In 2015, per each metric ton of base oils produced by Pemex, 4.3 tons were imported. During 2018, the average ratio has been around 6.5 tons of import material per each one produced by Pemex, she said. As such, Pemex produced enough Group I base stocks to satisfy 27 percent of its countrys demand in 2018, with the remaining 73 percent made up by imports.

Group I base oils continue to be the workhorse of the industry in Mexico, at 2.7 million barrels or 49 percent of demand in 2018. This is not likely to change drastically over the next few years, as formulations of some finished lubricants still need certain key performance features that only Group I base oils can provide, Suarez noted. Group II base stocks held 35 percent of the market in 2018. Other base oils, including Group III and synthetics, held a 15 percent share.

However, the share of Group I oils has been going down, while Group II has been going up, because the market now requests lower viscosity engine oils and new formulations for cost optimization, she added. While they havent broken Group Is dominance, imports of Group II base oils rose 16 percent between 2017 and 2018.

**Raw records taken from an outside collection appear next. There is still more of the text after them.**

(* ===== verification/Settlement.v ===== *)
(** Settlement: the commit fence between the deadline of a hook and the
    journal append of its event (internal/lifecycle/receipt/settlement.go).

    Each critical section of the mutex is one function on the fence.  The
    channel is nil, open or closed; closing a nil or closed channel panics, and
    that is [None] here.  [run] is split at the callback, which runs outside the
    mutex. *)

From Stdlib Require Import NArith ZArith Lia Ascii String.
From stdpp Require Import base tactics list strings.
From S2P Require Import Prelude NativeRows HostExit.
Local Open Scope string_scope.
Local Open Scope list_scope.

Inductive settlementState :=
  | settlementIdle
  | settlementActive
  | settlementFinished
  | settlementAbandoned.
#[export] Instance settlementState_eq_dec : EqDecision settlementState.
Proof. solve_decision. Defined.

(** [Some closed] is a channel, [None] is nil. *)
Abbreviation Signal := (option bool) (only parsing).
Definition made (c : Signal) : Signal := match c with None => Some false | Some b => Some b end.
Definition closed (c : Signal) : option (option bool) :=
  match c with Some false => Some (Some true) | _ => None end.
Definition is_closed (c : Signal) : bool := match c with Some true => true | _ => false end.

Record CommitSettlement := mk_Settlement {
  cs_state : settlementState;
  cs_done : option bool;
  cs_outcome : Outcome;
  cs_committed : bool;
}.
Definition NewCommitSettlement : CommitSettlement :=
  mk_Settlement settlementIdle (Some false) zero_Outcome false.

Inductive FenceError :=
  | UnknownExit
  | AlreadySettled
  | CancelledBeforeEntry (cause : GoError)
  | NoOccurrence
  | AppendError (cause : GoError).

(** What the first critical section decides. *)
Inductive Entry :=
  | Refused (e : FenceError) (s : CommitSettlement)
  | Entered (s : CommitSettlement)
  | EntryPanic.

Definition run_enter (s : CommitSettlement) (ctx : option GoError) (outcome : Outcome)
    (publish : bool) : Entry :=
  if publish && negb (Code (oc_Exit outcome)).2 then Refused UnknownExit s
  else if negb (bool_decide (cs_state s = settlementIdle)) then Refused AlreadySettled s
  else match ctx with
  | Some err =>
      match closed (made (cs_done s)) with
      | None => EntryPanic
      | Some d =>
          Refused (CancelledBeforeEntry err)
            (mk_Settlement settlementAbandoned d (cs_outcome s) (cs_committed s))
      end
  | None =>
      Entered (mk_Settlement settlementActive (made (cs_done s)) (cs_outcome s) (cs_committed s))
  end.

(** How the append callback ends. *)
Inductive Appended :=
  | AppendReturned (id : Z) (err : option GoError)
  | AppendPanicked.

(** What [run] returns, [None] when the panic of the callback goes on. *)
Definition run_result (a : Appended) : option (result FenceError Z) :=
  match a with
  | AppendPanicked => None
  | AppendReturned id (Some e) => Some (Err (AppendError e))
  | AppendReturned id None => Some (if (id =? 0)%Z then Err NoOccurrence else Ok id)
  end.
Definition append_committed (publish : bool) (a : Appended) : bool :=
  match a with
  | AppendPanicked => false
  | AppendReturned id err => publish && bool_decide (err = None) && (0 <? id)%Z
  end.

(** The deferred section, which runs on a panic of the callback too. *)
Definition run_finish (s : CommitSettlement) (outcome : Outcome) (committed : bool)
    : option CommitSettlement :=
  d ← closed (cs_done s);
  Some (mk_Settlement settlementFinished d (if committed then outcome else cs_outcome s) committed).

Definition Expire (s : CommitSettlement) : option CommitSettlement :=
  let d := made (cs_done s) in
  if bool_decide (cs_state s = settlementIdle) then
    d' ← closed d;
    Some (mk_Settlement settlementAbandoned d' (cs_outcome s) (cs_committed s))
  else Some (mk_Settlement (cs_state s) d (cs_outcome s) (cs_committed s)).

Definition CommittedOutcome (s : CommitSettlement) : Outcome * bool := (cs_outcome s, cs_committed s).

(** * Theorems *)

(** The invariant of a fence, with [run] as the history of the one admitted
    append: not begun, in flight, or ended. *)
Record fence_ok (s : CommitSettlement) : Prop := {
  fo_closed : is_closed (cs_done s) = true <->
    cs_state s = settlementFinished \/ cs_state s = settlementAbandoned;
  fo_made : cs_state s = settlementActive -> cs_done s = Some false;
  fo_committed : cs_committed s = true -> cs_state s = settlementFinished;
  fo_exit : cs_committed s = true -> (Code (oc_Exit (cs_outcome s))).2 = true;
}.

Lemma fence_ok_new : fence_ok NewCommitSettlement.
Proof. split; simpl; try done. split; [done|by intros [|]]. Qed.

(** The states a fence never leaves. *)
Definition settled_fence (s : CommitSettlement) : Prop :=
  cs_state s = settlementFinished \/ cs_state s = settlementAbandoned.

Lemma idle_open s : fence_ok s -> cs_state s = settlementIdle -> made (cs_done s) = Some false.
Proof.
  intros [Hc _ _ _] Hi. destruct (cs_done s) as [[|]|]; try done. simpl in Hc.
  destruct (proj1 Hc eq_refl) as [H|H]; congruence.
Qed.

Lemma run_enter_ok s ctx outcome publish :
  fence_ok s ->
  match run_enter s ctx outcome publish with
  | EntryPanic => False
  | Entered s' =>
      fence_ok s' /\ cs_state s = settlementIdle /\ cs_state s' = settlementActive /\
      cs_committed s' = false /\ ctx = None /\
      (publish = true -> (Code (oc_Exit outcome)).2 = true)
  | Refused e s' =>
      fence_ok s' /\ cs_committed s' = cs_committed s /\ cs_outcome s' = cs_outcome s /\
      (s' = s \/ cs_state s = settlementIdle /\ cs_state s' = settlementAbandoned /\ is_Some ctx)
  end.
Proof.
  intros Hok. unfold run_enter. destruct (publish && _) eqn:Hp; [split_and!; auto|].
  case_bool_decide as Hi; simpl; [|split_and!; auto].
  assert (cs_committed s = false) as Hc.
  { destruct (cs_committed s) eqn:E; [|done]. apply (fo_committed _ Hok) in E. congruence. }
  rewrite (idle_open s Hok Hi). destruct ctx as [err|]; simpl.
  - split_and!; [split; simpl; rewrite ?Hc; try done; split; auto|done..|right; by eauto].
  - split_and!; [split; simpl; rewrite ?Hc; try done; by split; [|intros [|]]|done..|].
    intros ->. simpl in Hp. by apply negb_false_iff.
Qed.

Lemma run_finish_ok s outcome committed :
  fence_ok s -> cs_state s = settlementActive -> cs_committed s = false ->
  (committed = true -> (Code (oc_Exit outcome)).2 = true) ->
  exists s', run_finish s outcome committed = Some s' /\ fence_ok s' /\
    cs_state s' = settlementFinished /\ is_closed (cs_done s') = true /\
    cs_committed s' = committed /\ (committed = true -> cs_outcome s' = outcome).
Proof.
  intros Hok Ha Hc Hx. unfold run_finish. rewrite (fo_made _ Hok Ha). simpl.
  eexists. split; [done|]. simpl. split_and!; [|done..|by intros ->].
  split; simpl; [by split; [left|]|done|done|]. intros ->. auto.
Qed.

Lemma Expire_ok s :
  fence_ok s ->
  exists s', Expire s = Some s' /\ fence_ok s' /\
    cs_committed s' = cs_committed s /\ cs_outcome s' = cs_outcome s /\
    (cs_state s = settlementIdle /\ cs_state s' = settlementAbandoned \/
     cs_state s <> settlementIdle /\ cs_state s' = cs_state s).
Proof.
  intros Hok. unfold Expire. case_bool_decide as Hi.
  - assert (cs_committed s = false) as Hc.
    { destruct (cs_committed s) eqn:E; [|done]. apply (fo_committed _ Hok) in E. congruence. }
    rewrite (idle_open s Hok Hi). simpl. eexists. split; [done|]. simpl.
    split_and!; [|done..|by left]. split; simpl; rewrite ?Hc; try done. split; auto.
  - eexists. split; [done|]. simpl. split_and!; [|done..|by right].
    destruct Hok as [H1 H2 H3 H4]. split; simpl; [|intros Ha; by rewrite (H2 Ha)|done..].
    destruct (cs_done s) as [b|]; simpl; [done|]. rewrite <- H1. done.
Qed.

(** Nothing changes a settled fence: no append is admitted, and what it
    published stays. *)
Lemma settled_fence_stable s :
  fence_ok s -> settled_fence s ->
  Expire s = Some s /\
  forall ctx outcome publish, exists e, run_enter s ctx outcome publish = Refused e s.
Proof.
  intros Hok Hs. assert (cs_state s <> settlementIdle) as Hn by (destruct Hs as [-> | ->]; done).
  split.
  - unfold Expire. rewrite bool_decide_false by done.
    apply (fo_closed _ Hok) in Hs. destruct s as [st [[|]|] o c]; done.
  - intros ctx outcome publish. unfold run_enter.
    destruct (publish && _); [by eexists|]. rewrite bool_decide_false by done. by eexists.
Qed.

The surplus of Group II base stocks in the U.S. has prompted lower pricing, which has made these products more attractive in the Mexican market, especially driven by requirements to meet more up-to-date API Service Categories and higher demand for low-viscosity finished lubricants, according to Suarez. Imports of light-viscosity base stocks jumped from 24 percent in 2015 to 33 percent in 2018.

Challenges Ahead

According to Suarez, Pemex continues to be a key player in the Mexican paraffinic base oil market, and its future will largely depend on the strategic actions that Lopez Obrador takes with his energy reform. He has proposed reconfiguring Pemexs six existing refineries-including its Salamanca facility, which has a 313,000 metric-ton-per-year API Group I base oil plant-and building a new refinery in the state of Tabasco.

Although demand for older API Service Categories has diminished, the change is not happening as fast as the market was expecting, so the final impact of the new OEM requirements is not as high as expected on the total base oil market, Suarez pointed out.

But Raloys Loya assured attendees that Mexico will maintain its strength in the automotive industry thanks to its competitiveness, location and diversity of international commercial agreements, including its production of vehicles for 13 OEMs.

In addition, the NOM-116-SCFI-2018 engine oil certification comes at a time when the Latin American country is aiming to keep unprofessional players out of the market. Loya pointed out that there is unfair competition from market players selling finished lubricants that do not carry OEM or API approvals.

Sometimes end users dont understand what they are buying. We lack well-informed buyers, Suarez explained, stressing that better education is needed for consumers to select the appropriate lubricants for their equipment.